I Know Everyone Asks....

Decorating By stellascake Updated 20 Mar 2014 , 3:08am by maybenot

stellascake Posted 19 Mar 2014 , 4:11pm
post #1 of 9

A[IMG]http://cakecentral.com/content/type/61/id/3206920/width/200/height/400[/IMG]

This cake is 2 layers of 8x2 on the bottom tier and 2 layers of 6x2 on top with buttercream filing and marshmallow fondant...

So I'm new to this and have a full time job, I like to make cakes as a hobby and just make a small amount of $ from them...in would like opinions on this cake on how it looks... It is my very first fondant cake and cost me a little less than $10 to make I sold it to a friend for her daughters bday for $25... I know that is about half the price of what stores charge... And it did take me probably 5 hours to make :/

So basically... What do you think? How many does this serve usually? And what would you personally charge?

(Also I went to the wilton website to look at servings and such, it's all new to me so I'm a little confused)

8 replies
LoveMeSomeCake615 Posted 19 Mar 2014 , 6:56pm
post #2 of 9

Actually $25 is at less than a quarter of what I would charge for a 6 and 8 inch covered in fondant. Our fondant cakes start at $4 per serving.

According to the Wilton chart a 6 inch and 8 inch serves about 32.

 

The cake looks good! The fondant is smooth, I don't see any bumps or tears in it. You probably want to work on getting your tiers a little taller, the shorter tiers like that don't tend to look as professional. But overall great job on your first fondant cake!

As far as exactly how much you should charge, no one can tell you that. You have to sit down and figure it out for yourself. It's good that you figured up how much it cost you to make, but is $10 really accurate? Did you account for ALL of your materials, including cake boards, paper towels, soap to wash dishes, electricity to run your oven, etc. in addition to the ingredients to make the cake itself? What about labor? You need to figure out how much you want to pay yourself per hour. So if you decided to charge $10 an hour for labor, that's $50 before you even add ingredients cost and profit.

 

You also need to look at your local market. Not that you should just copy your competition's prices, but you need to be aware of what they are charging.

It takes some time to figure out your pricing, but once you do it will be much easier to quote a cake. ;-D

stellascake Posted 19 Mar 2014 , 7:05pm
post #3 of 9

AYou know what actually my materials might me a little off... Forgot about the cake board and cake box! :/ glad this one was for a fried though so I can adjust prices better!

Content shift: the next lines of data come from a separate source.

(** X8.  The merged object, entry by entry: a name declared in
    [devDependencies] has the version given there, and a name declared in
    [dependencies] only keeps its version; there is nothing else. *)
Theorem allDependencies_entries
    (p : PackageJson) (k : string) (v : json_value) :
  NoDup (map fst (dependencies p)) ->
  NoDup (map fst (devDependencies p)) ->
  (In (k, v) (allDependencies p) <->
   In (k, v) (devDependencies p) \/
   (In (k, v) (dependencies p) /\ ~ In k (map fst (devDependencies p)))).
Proof.
  intros Hdeps Hdev. split.
  - intros Hin.
    destruct (in_dec string_dec k (map fst (devDependencies p))) as [Hk|Hk].
    + left. apply in_map_iff in Hk as [[k' v'] [Hfst Hin']].
      simpl in Hfst. subst k'.
      pose proof (dev_entry_wins p k v' Hdev Hin') as Hwin.
      rewrite (NoDup_keys_functional _ _ _ _ (allDependencies_NoDup p) Hin Hwin).
      exact Hin'.
    + unfold allDependencies, spread at 1 in Hin.
      destruct (fold_set_in_inv _ _ _ Hin) as [H|H].
      * left. eapply Permutation_in; [apply Object_entries_perm | exact H].
      * right. split; [|exact Hk].
        unfold spread in H. destruct (fold_set_in_inv _ _ _ H) as [H'|[]].
        eapply Permutation_in; [apply Object_entries_perm | exact H'].
  - intros [Hin | [Hin Hk]].
    + apply dev_entry_wins; assumption.
    + unfold allDependencies, spread at 1. apply fold_set_keeps.
      * unfold spread. apply fold_set_last.
        -- apply Object_entries_NoDup, Hdeps.
        -- eapply Permutation_in;
             [apply Permutation_sym, Object_entries_perm | exact Hin].
      * rewrite Object_entries_keys. exact Hk.
Qed.

Lemma allDependencies_entries_witness :
  In ("left-pad", JString "1.2.0") (allDependencies Examples.manifest) /\
  In ("chalk", JString "~5.0.0") (allDependencies Examples.manifest) /\
  ~ In ("left-pad", JString "^1.3.0") (allDependencies Examples.manifest).
Proof.
  assert (H1 : NoDup (map fst (dependencies Examples.manifest))).
  { repeat constructor; simpl; intuition discriminate. }
  assert (H2 : NoDup (map fst (devDependencies Examples.manifest))).
  { repeat constructor; simpl; intuition discriminate. }
  split; [|split].
  - apply (allDependencies_entries Examples.manifest _ _ H1 H2).
    left. simpl. auto.
  - apply (allDependencies_entries Examples.manifest _ _ H1 H2).
    right. split; [simpl; auto | simpl; intuition discriminate].
  - intros H. apply (allDependencies_entries Examples.manifest _ _ H1 H2) in H.
    simpl in H. intuition discriminate.
Defined.

Lemma existsb_eqb_In (k : string) (ks : list string) :
  existsb (String.eqb k) ks = true <-> In k ks.
Proof.
  rewrite existsb_exists. split.
  - intros [x [Hin Heq]]. apply String.eqb_eq in Heq. subst x. exact Hin.
  - intros Hin. exists k. split; [exact Hin | apply String.eqb_refl].
Qed.

Lemma obj_set_keys_list {V : Type} (o : list (string * V)) (k : string) (v : V) :
  map fst (obj_set o k v) =
  if existsb (String.eqb k) (map fst o) then map fst o
  else (map fst o ++ [k])%list.
Proof.
  induction o as [|[k0 v0] o IH]; [reflexivity|].
  cbn [obj_set map fst existsb].
  destruct (String.eqb_spec k k0) as [->|Hne]; [reflexivity|].
  cbn [orb map fst]. rewrite IH.
  destruct (existsb (String.eqb k) (map fst o)); reflexivity.
Qed.

Lemma fold_set_keys_list {V : Type} (l : list (string * V)) :
  forall o : list (string * V),
    NoDup (map fst l) ->
    map fst (fold_left (fun t e => obj_set t (fst e) (snd e)) l o) =
    (map fst o
     ++ filter (fun k => negb (existsb (String.eqb k) (map fst o))) (map fst l))%list.
Proof.
  induction l as [|[k v] l IH]; intros o Hnd.
  - cbn. rewrite app_nil_r. reflexivity.
  - inversion Hnd as [|? ? Hnotin Hnd']; subst.
    cbn [fold_left map fst snd filter]. rewrite (IH _ Hnd'), obj_set_keys_list.
    destruct (existsb (String.eqb k) (map fst o)) eqn:E; cbn [negb].
    + reflexivity.
    + rewrite <- app_assoc. cbn [app]. do 2 f_equal.
      apply filter_ext_in. intros x Hx.
      rewrite existsb_app. cbn [existsb].
      destruct (String.eqb_spec x k) as [->|_]; [contradiction|].
      rewrite !orb_false_r. reflexivity.
Qed.

Lemma Object_entries_named {V : Type} (o : list (string * V)) :
  Forall (fun k => arrayIndex k = None) (map fst o) ->
  Object_entries o = o.
Proof.
  intros H. unfold Object_entries.
  assert (Hidx : indexProperties o = []).
  { induction o as [|[k v] o IH]; [reflexivity|].
    cbn [map fst] in H. inversion H as [|? ? Hk Ho]; subst.
    cbn [indexProperties]. rewrite Hk. exact (IH Ho). }
  rewrite Hidx. cbn [map app].
  induction o as [|[k v] o IH]; [reflexivity|].
  cbn [map fst] in H. inversion H as [|? ? Hk Ho]; subst.
  cbn [indexProperties] in Hidx. rewrite Hk in Hidx.
  cbn [filter]. unfold isNamed at 1. cbn [fst]. rewrite Hk.
  rewrite (IH Ho Hidx). reflexivity.
Qed.

(** X9.  When no dependency name is an array index, the dependencies are
    checked in the order of the manifest: the names of [dependencies] as
    declared, then the names that only [devDependencies] declares, as
    declared. *)
Theorem dependencies_checked_in_manifest_order (p : PackageJson) :
  NoDup (map fst (dependencies p)) ->
  NoDup (map fst (devDependencies p)) ->
  Forall (fun k => arrayIndex k = None) (map fst (dependencies p)) ->
  Forall (fun k => arrayIndex k = None) (map fst (devDependencies p)) ->
  map fst (Object_entries (allDependencies p)) =
  (map fst (dependencies p)
   ++ filter (fun k => negb (existsb (String.eqb k) (map fst (dependencies p))))
        (map fst (devDependencies p)))%list.
Proof.
  intros Hnd1 Hnd2 Hn1 Hn2.
  assert (Hkeys : map fst (allDependencies p) =
                  (map fst (dependencies p)
                   ++ filter (fun k => negb (existsb (String.eqb k)
                                               (map fst (dependencies p))))
                        (map fst (devDependencies p)))%list).
  { unfold allDependencies, spread.
    rewrite !Object_entries_named by assumption.
    rewrite fold_set_keys_list by assumption.
    rewrite fold_set_keys_list by assumption.
    cbn [map app existsb negb].
    rewrite forallb_filter_id; [reflexivity|].
    apply forallb_forall. reflexivity. }
  rewrite Object_entries_named; [exact Hkeys|].
  rewrite Hkeys. apply Forall_app. split; [exact Hn1|].
  apply Forall_forall. intros k Hk. apply filter_In in Hk as [Hk _].
  rewrite Forall_forall in Hn2. apply Hn2, Hk.
Qed.

Lemma dependencies_checked_in_manifest_order_witness :
  map fst (Object_entries (allDependencies Examples.manifest))
  = ["left-pad"; "chalk"; "jest"].
Proof.
  refine (dependencies_checked_in_manifest_order Examples.manifest _ _ _ _).
  - repeat constructor; simpl; intuition discriminate.
  - repeat constructor; simpl; intuition discriminate.
  - repeat constructor.
  - repeat constructor.
Defined.

(** ** The batch loop, continued *)

Lemma dispatch_log (acc : Report) (r : Result) (out : list event) :
  status r <> StatusUnknown ->
  fst (dispatch acc r out) = (out ++ [LogMark (status r)])%list.
Proof.
  unfold dispatch. destruct (status r); try reflexivity. congruence.
Qed.

(** The loop either reaches its end, and then every version is a string,
    or stops on the first version that is not one. *)
Lemma checkEach_outcome (w : World) (entries : list (string * json_value)) :
  forall (acc : Report) (out : list event),
    match checkEach w entries acc out with
    | (_, inr _) => forallb isStringVersion entries = true
    | (_, inl a) =>
        a = Throw ReplaceNotAFunction /\
        forallb isStringVersion entries = false
    end.
Proof.
  induction entries as [|[n v] rest IH]; intros acc out; [reflexivity|].
  cbn [checkEach forallb]. unfold bind at 1 2, console, lift.
  destruct v as [s|].
  - change (isStringVersion (n, JString s)) with true. cbn [andb].
    change (checkPackageCompliance w n (JString s))
      with (@inr abort Result
              (apply_policy
                 {| name := n; version := Str.replaceDecorator s;
                    license := getPackageLicense w (n ++ "@" ++ Str.replaceDecorator s);
                    repo := getPackageRepo w (n ++ "@" ++ Str.replaceDecorator s);
                    githubStats :=
                      getGitHubStats w
                        (getPackageRepo w (n ++ "@" ++ Str.replaceDecorator s));
                    status := StatusUnknown; reason := EmptyString |})).
    cbv iota. unfold bind.
    match goal with
    | |- context [dispatch acc ?r ?o] =>
        destruct (dispatch_buckets acc r o) as [out1 [acc1 [Hd _]]]; rewrite Hd
    end.
    apply IH.
  - split; reflexivity.
Qed.

Lemma forallb_Permutation {A : Type} (f : A -> bool) (l l' : list A) :
  Permutation l l' -> forallb f l = forallb f l'.
Proof.
  induction 1; cbn [forallb]; try congruence.
  rewrite !andb_assoc, (andb_comm (f y) (f x)). reflexivity.
Qed.

(** X11.  A version that is not a string, anywhere in the merged
    dependency object, makes the whole run fail: the error of
    [version.replace] is reported, the exit status is 1 and no summary is
    concluded, whatever was found for the dependencies checked before. *)
Theorem non_string_version_aborts
    (w : World) (source : string) (p : PackageJson) (out0 : list event) :
  getPackageJson w source [] = (out0, inr (ParsedObject p)) ->
  forallb isStringVersion (allDependencies p) = false ->
  exists out,
    auditDependencies w source [] = (out, inl (Throw ReplaceNotAFunction)) /\
    run w source = ((out ++ [LogError ReplaceNotAFunction])%list, 1).
Proof.
  intros Hpkg Hv.
  pose proof (auditDependencies_object _ _ _ _ Hpkg) as Haudit.
  rewrite <- (forallb_Permutation _ _ _ (Object_entries_perm (allDependencies p)))
    in Hv.
  pose proof (checkEach_outcome w (Object_entries (allDependencies p))
                {| approved := []; needsReview := []; rejected := [] |} out0) as H.
  destruct (checkEach w (Object_entries (allDependencies p)) _ out0)
    as [out [a|results]] eqn:E.
  - destruct H as [-> _]. exists out. split; [exact Haudit|].
    unfold run, verifyDependencies, bind. rewrite Haudit. reflexivity.
  - congruence.
Qed.

Lemma non_string_version_aborts_witness :
  run (Examples.project (Some "MIT") None
         (ParsedObject {| dependencies := [("left-pad", JString "^1.3.0");
                                           ("chalk", JNotString)];
                          devDependencies := [] |})) "."
  = ([LogChecking "left-pad"; LogMark StatusNeedsReview; LogChecking "chalk";
      LogError ReplaceNotAFunction], 1).
Proof.
  destruct (non_string_version_aborts
              (Examples.project (Some "MIT") None
                 (ParsedObject {| dependencies := [("left-pad", JString "^1.3.0");
                                                   ("chalk", JNotString)];
                                  devDependencies := [] |})) "."
              _ [] eq_refl eq_refl) as [out [Ha Hr]].
  injection Ha as <-. exact Hr.
Defined.

Lemma auditDependencies_abort (w : World) (source : string)
    (out : list event) (a : abort) :
  auditDependencies w source [] = (out, inl a) ->
  a = Exit 1 \/ exists e, a = Throw e.
Proof.
  unfold auditDependencies, bind.
  destruct (getPackageJson w source []) as [out0 [a0|[|p]]] eqn:Hpkg.
  - intros H. injection H as _ <-.
    left. exact (proj1 (getPackageJson_abort _ _ _ _ _ Hpkg)).
  - intros H. injection H as _ <-. right. eauto.
  - intros H.
    pose proof (checkEach_outcome w (Object_entries (allDependencies p))
                  {| approved := []; needsReview := []; rejected := [] |} out0) as Ho.
    rewrite H in Ho. destruct Ho as [-> _]. right. eauto.
Qed.

(** X12.  The exit status of a run is 0 or 1, and it is 0 exactly when the
    audit produced a report whose rejected bucket is empty. *)
Theorem exit_status_zero_iff_nothing_rejected (w : World) (source : string) :
  (snd (run w source) = 0 \/ snd (run w source) = 1) /\
  (snd (run w source) = 0 <->
   exists out results,
     auditDependencies w source [] = (out, inr results) /\
     rejected results = []).
Proof.
  destruct (auditDependencies w source []) as [out [a|results]] eqn:Haudit.
  - assert (Hrun : snd (run w source) = 1).
    { unfold run, verifyDependencies, bind. rewrite Haudit.
      destruct (auditDependencies_abort _ _ _ _ Haudit) as [->|[e ->]];
        reflexivity. }
    rewrite Hrun. split; [auto|]. split; [discriminate|].
    intros [o [r [H _]]]. discriminate H.
  - rewrite (run_finalized _ _ _ _ Haudit). unfold conclude.
    destruct (rejected results) as [|r rs] eqn:Hrej; cbn [length Nat.ltb Nat.leb].
    + destruct (needsReview results); cbn [length];
        unfold console; cbn [snd];
        (split; [left; reflexivity|]);
        (split; [intros _; exists out, results; split;
                   [reflexivity | exact Hrej]
                | reflexivity]).
    + cbn. split; [auto|]. split; [discriminate|].
      intros [o [r' [H Hr]]]. injection H as _ <-. congruence.
Qed.

Lemma checkEach_trace (w : World) (entries : list (string * json_value)) :
  forall (acc : Report) (out out' : list event) (results : Report),
    checkEach w entries acc out = (out', inr results) ->
    exists rs : list Result,
      Forall2 (fun e r => checkPackageCompliance w (fst e) (snd e) = inr r)
              entries rs /\
      out' = (out ++ flat_map turnLines rs)%list.
Proof.
  induction entries as [|[n v] rest IH]; intros acc out out' results H.
  - unfold checkEach, ret in H. injection H as <- _.
    exists []. split; [constructor | cbn; rewrite app_nil_r; reflexivity].
  - cbn [checkEach] in H. unfold bind at 1 2, console, lift in H.
    destruct (checkPackageCompliance w n v) as [e|r] eqn:Hr; [discriminate H|].
    unfold bind in H.
    pose proof (dispatch_log acc r (out ++ [LogChecking n])%list
                  (checkPackageCompliance_status _ _ _ _ Hr)) as Hlog.
    destruct (dispatch_buckets acc r (out ++ [LogChecking n])%list)
      as [out1 [acc1 [Hd _]]].
    rewrite Hd in H, Hlog. cbn [fst] in Hlog. subst out1.
    destruct (IH _ _ _ _ H) as [rs [Hall ->]].
    exists (r :: rs). split; [constructor; [exact Hr | exact Hall]|].
    cbn [flat_map].
    change (turnLines r) with [LogChecking (name r); LogMark (status r)].
    rewrite (checkPackageCompliance_name _ _ _ _ Hr).
    rewrite <- !app_assoc. reflexivity.
Qed.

howsweet Posted 19 Mar 2014 , 7:05pm
post #4 of 9

Market value is the one thing that you should base your price on. After finding out what cakes sell for, you must learn your costs in order to know if it's a worthwhile endeavor. With constant new cake start ups, many of your competitors will not know how to price, so you have to carefully discern which businesses to use for examples.

 

There's a ton of info on CC about how to figure your costs which most people focus on, but a lot less about determining market price.

LoveMeSomeCake615 Posted 19 Mar 2014 , 7:11pm
post #5 of 9

Yep, the more cakes you do the more you will realize what all goes into it! It helps if you just sit down and really think and list out everything you think you will need for a cake before you quote it, and then figure out at least an approximate cost for each item. That way even if you decide to discount it for a friend or family member, you know how much it should really cost.

There is tons of good info on CC about pricing. It can be a touchy subject, but you can learn a lot from all of the amazing pros here! If you do a search on google with "pricing cake central" it should pull up a lot of threads.

LoveMeSomeCake615 Posted 19 Mar 2014 , 7:12pm
post #6 of 9

Quote:

Originally Posted by howsweet 
 

Market value is the one thing that you should base your price on. After finding out what cakes sell for, you must learn your costs in order to know if it's a worthwhile endeavor. With constant new cake start ups, many of your competitors will not know how to price, so you have to carefully discern which businesses to use for examples.

 

There's a ton of info on CC about how to figure your costs which most people focus on, but a lot less about determining market price.

So true. ;-D

stellascake Posted 19 Mar 2014 , 8:39pm
post #7 of 9

AThank you!!!

Danilou Posted 20 Mar 2014 , 1:33am
post #8 of 9

Another thing I would consider is, if your cakes are only 2 inches high you'll get less serves. I use the Wilton chart, but then my cakes are 4 inches high. A 2 inch high cake isn't going to give a very big serve (unless it's fruit cake).

maybenot Posted 20 Mar 2014 , 3:08am
post #9 of 9

If you're selling cakes, it's a business and Indiana is very restrictive about selling homemade goods--they can only be sold from farmer's markets or roadside stands.